Ketika dia tampil sebagai penyerang tengah, Martial biasanya mengandalkan pasokan umpan yang cukup baik, entah dari Paul Pogba dan Bruno Fernandes dari tengah, atau dari para full-back dan pemain sayap yang beroperasi dari tepi lapangan.

Ketika menerima umpan terobosan dari tengah, Martial akan berusaha untuk berdiri sejajar dengan garis pertahanan lawan, sebelum akhirnya menyambut umpan terobosan itu seraya menjaga supaya dirinya tak terkena offside. Martial punya kecepatan dan United acap mengandalkan serangan balik atau umpan terobosan ketika menghadapi lawan yang bermain terbuka sehingga cara ini bekerja dengan baik.

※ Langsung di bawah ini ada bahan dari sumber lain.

(** A route converges.  After a live route whose link exists is synchronized,
    some route of the kernel matches it and is up to date, none that matches it
    is out of date, and routes that do not match it are untouched. *)
Theorem route_sync_converges {W} `{RouteLaws W} show ls id spec (w w' : W) :
  route_ok spec -> resolveLinkName ls (rs_OutLinkName spec) <> 0 \/ rs_OutLinkName spec = "" ->
  syncRoute show ls (routes w) (mkResource id PhaseRunning spec) w = (w', Ok tt) ->
  let idx := resolveLinkName ls (rs_OutLinkName spec) in
  (exists x, x ∈ routes w' /\ route_matches spec x = true /\ route_up_to_date idx spec x = true) /\
  (forall x, x ∈ routes w' -> route_matches spec x = true -> route_up_to_date idx spec x = true) /\
  (forall x, route_matches spec x = false -> x ∈ routes w' <-> x ∈ routes w).
Proof.
  intros Hok Hlink HR idx. destruct (sync_live show ls (routes w) id spec w w' Hok ltac:(done) HR) as [HI HO].
  destruct (HI Hlink) as [? ?]. by split_and!.
Qed.

(** Routes do not flap.  When a route is in place and nothing that matches
    it is out of date, synchronizing it makes no call that changes the kernel
    (whatever metric, scope or egress link the kernel reports for it). *)
Theorem route_sync_stable {W} `{RouteLaws W} show ls id spec (w : W) :
  let idx := resolveLinkName ls (rs_OutLinkName spec) in
  (exists x, x ∈ routes w /\ route_matches spec x = true /\ route_up_to_date idx spec x = true) ->
  (forall x, x ∈ routes w -> route_matches spec x = true -> route_up_to_date idx spec x = true) ->
  syncRoute show ls (routes w) (mkResource id PhaseRunning spec) w = (w, Ok tt).
Proof.
  intros idx (x & Hx & Hm & Hu) Hall. unfold syncRoute. cbn [res_Phase TypedSpec res_ID]. fold idx.
  destruct ((idx =? 0) && negb (bool_decide (rs_OutLinkName spec = ""))); [done|].
  unfold mbind, M_bind. rewrite replace_routes_steady.
  2:{ intros y [Hy Hmy]%findMatchingRoutes_elem. by apply Hall. }
  simpl. rewrite (proj2 (existsb_elem _ _)); [done|]. exists x. split; [by apply findMatchingRoutes_elem|done].
Qed.

(** Tearing down a route.  On success exactly the routes that match it have
    been deleted, and only then is the resource released. *)
Theorem route_teardown {W} `{RouteLaws W} show ls id spec (w w' : W) :
  syncRoute show ls (routes w) (mkResource id PhaseTearingDown spec) w = (w', Ok tt) ->
  (forall x, x ∈ routes w' <-> x ∈ routes w /\ route_matches spec x = false) /\
  finalizers RouteSpecSpec w' id = finalizers RouteSpecSpec w id ∖ {[route_Name]}.
Proof.
  intros HR. unfold syncRoute in HR. cbn [res_Phase TypedSpec res_ID] in HR.
  apply M_bind_ok in HR as (w1 & [] & (F & D)%delete_all_spec & HR).
  apply wrap_err_ok in HR as (r0 & HF & HO). apply law_remove_route_finalizer in HF as (R & FF).
  split; [|rewrite (FF (HO tt eq_refl)); by rewrite F]. intros x. rewrite R, D, findMatchingRoutes_elem.
  destruct (route_matches spec x); split; intros [? Hn]; (split; [done|]); try done; [exfalso; tauto|by intros [_ ?]].
Qed.

(** Tables above 255.  Such a table does not fit the header field the
    controller compares with, so that its routes are never found: not when they
    are in place (they are added again, which the kernel refuses), nor when
    they are torn down. *)
Theorem high_table_never_found l spec :
  Forall (fun r => 0 <= rm_Table r < 256) l -> 256 <= rs_Table spec ->
  findMatchingRoutes l spec = [].
Proof.
  intros Hl Ht. induction Hl as [|r l Hr Hl IH]; [done|]. simpl.
  assert (route_matches spec r = false) as ->; [|done].
  unfold route_matches, routeTableMatches. rewrite (bool_decide_eq_false_2 (rm_Table r = _)) by lia.
  by rewrite andb_false_r.
Qed.

(** ** A kernel *)

Module RouteDemo.

Record world := mkWorld {
  d_routes : list RouteMessage;
  d_specs : list (resource RouteSpecSpec);
  d_fins : gmap string (gset string)
}.

#[export] Instance store : SpecStore world RouteSpecSpec := {|
  ReaderList w := (w, Ok (d_specs w));
  AddFinalizer id name w := (mkWorld (d_routes w) (d_specs w) (<[id := {[name]} ∪ default ∅ (d_fins w !! id)]> (d_fins w)), Ok tt);
  RemoveFinalizer id name w := (mkWorld (d_routes w) (d_specs w) (<[id := default ∅ (d_fins w !! id) ∖ {[name]}]> (d_fins w)), Ok tt);
  finalizers w id := default ∅ (d_fins w !! id)
|}.

Definition as_reported (m : RouteMessage) : RouteMessage :=
  mkRouteMessage (rm_Family m) (rm_DstLength m) 0 (if decide (rm_AttrTable m < 256) then rm_AttrTable m else 252)
    (rm_Protocol m) (if decide (rm_Family m = FamilyInet6) then 0 else rm_Scope m) (rm_Type m)
    (rm_Flags m) (rm_Dst m) (rm_Src m) (rm_Gateway m) (if decide (rm_OutIface m = 0) then 1 else rm_OutIface m)
    (if decide (rm_Family m = FamilyInet6 /\ rm_Priority m = 0) then DefaultRouteMetric else rm_Priority m)
    (rm_AttrTable m) (rm_MTU m).

Definition demo_link : LinkMessage := mkLinkMessage 1 2 0 "eth0" [] [] 0 "" 1500 6.

#[export] Instance netlink : RouteNetlink world := {|
  route_Link_List w := (w, Ok [demo_link]);
  Route_List w := (w, Ok (d_routes w));
  Route_Delete m w :=
    if decide (m ∈ d_routes w) then (mkWorld (filter (.≠ m) (d_routes w)) (d_specs w) (d_fins w), Ok tt)
    else (w, Err (ESentinel "no such process"));
  Route_Add m w :=
    if decide (as_reported m ∈ d_routes w) then (w, Err (ESentinel os_ErrExist))
    else (mkWorld (d_routes w ++ [as_reported m]) (d_specs w) (d_fins w), Ok tt);
  route_links _ := [demo_link];
  routes := d_routes
|}.

Lemma route_reads : RouteReads world.
Proof. split; [by intros w w' r [= <- <-]|by intros id name w w' r [= <- <-]|..]; intros w w' r [= <- <-]; by split; [|intros l [= <-]]. Qed.

Lemma as_reported_ok m : reported_as m (as_reported m).
Proof. unfold reported_as, as_reported. simpl. split_and!; try done. intros ?. by rewrite decide_False. Qed.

Menurut Anka, hal serupa juga terjadi ketika Martial mendapatkan umpan lambung dari tepi lapangan. Selain punya kecepatan, nyatanya teknik menyundul Martial juga tidak buruk-buruk amat. Ini yang membuat Martial relatif oke bermain sebagai penyerang tengah.

Sementara, ketika bermain sebagai winger, dia mesti berusaha sendiri untuk menusuk ke dalam kotak penalti sebelum akhirnya melakukan tendangan melengkung ke tiang jauh atau melakukan sepakan ke tiang dekat. Cara yang demikian bisa berhasil, bisa juga tidak.

Lantas, untuk mengembalikan Martial ke performa terbaiknya, apakah Solskjaer tinggal memainkannya sebagai penyerang tengah saja? Well, jawabannya tidak bisa didapatkan dengan semudah itu.

Selain tetap harus bergantung pada kemampuan finishing Martial sendiri, perlu diingat bahwa ketika tampil moncer sebagai penyerang tengah—dan dengan piawainya menerima umpan terobosan dari tengah—United mendapatkan space yang cukup lapang di area lawan untuk dieksploitasi.

Problemnya, United lebih sering memanfaatkan space lawan yang tercipta dengan sendirinya ketimbang bekerja keras dengan upaya sendiri untuk membuat lawan memunculkan space itu. Inilah mengapa United acap kesulitan menghadapi lawan yang bertahan dengan low block atau amat rapat.

Solskjaer cukup sering meminta pemain-pemainnya bermain dengan kecepatan. Namun, kecepatan di sini adalah perkara melakukan dribel menusuk (memaksa para pemain depan berduel satu lawan satu dengan lawan berulang kali) atau serangan balik, bukan perkara membuat defensive shape lawan menjadi tak karuan lewat operan cepat, pemosisian pemain, atau pergerakan tanpa bola.

Selama PR tersebut tak kunjung ia benahi, percayalah bahwa Martial dan para pemain lain di lini depan masih akan menghadapi tembok serupa.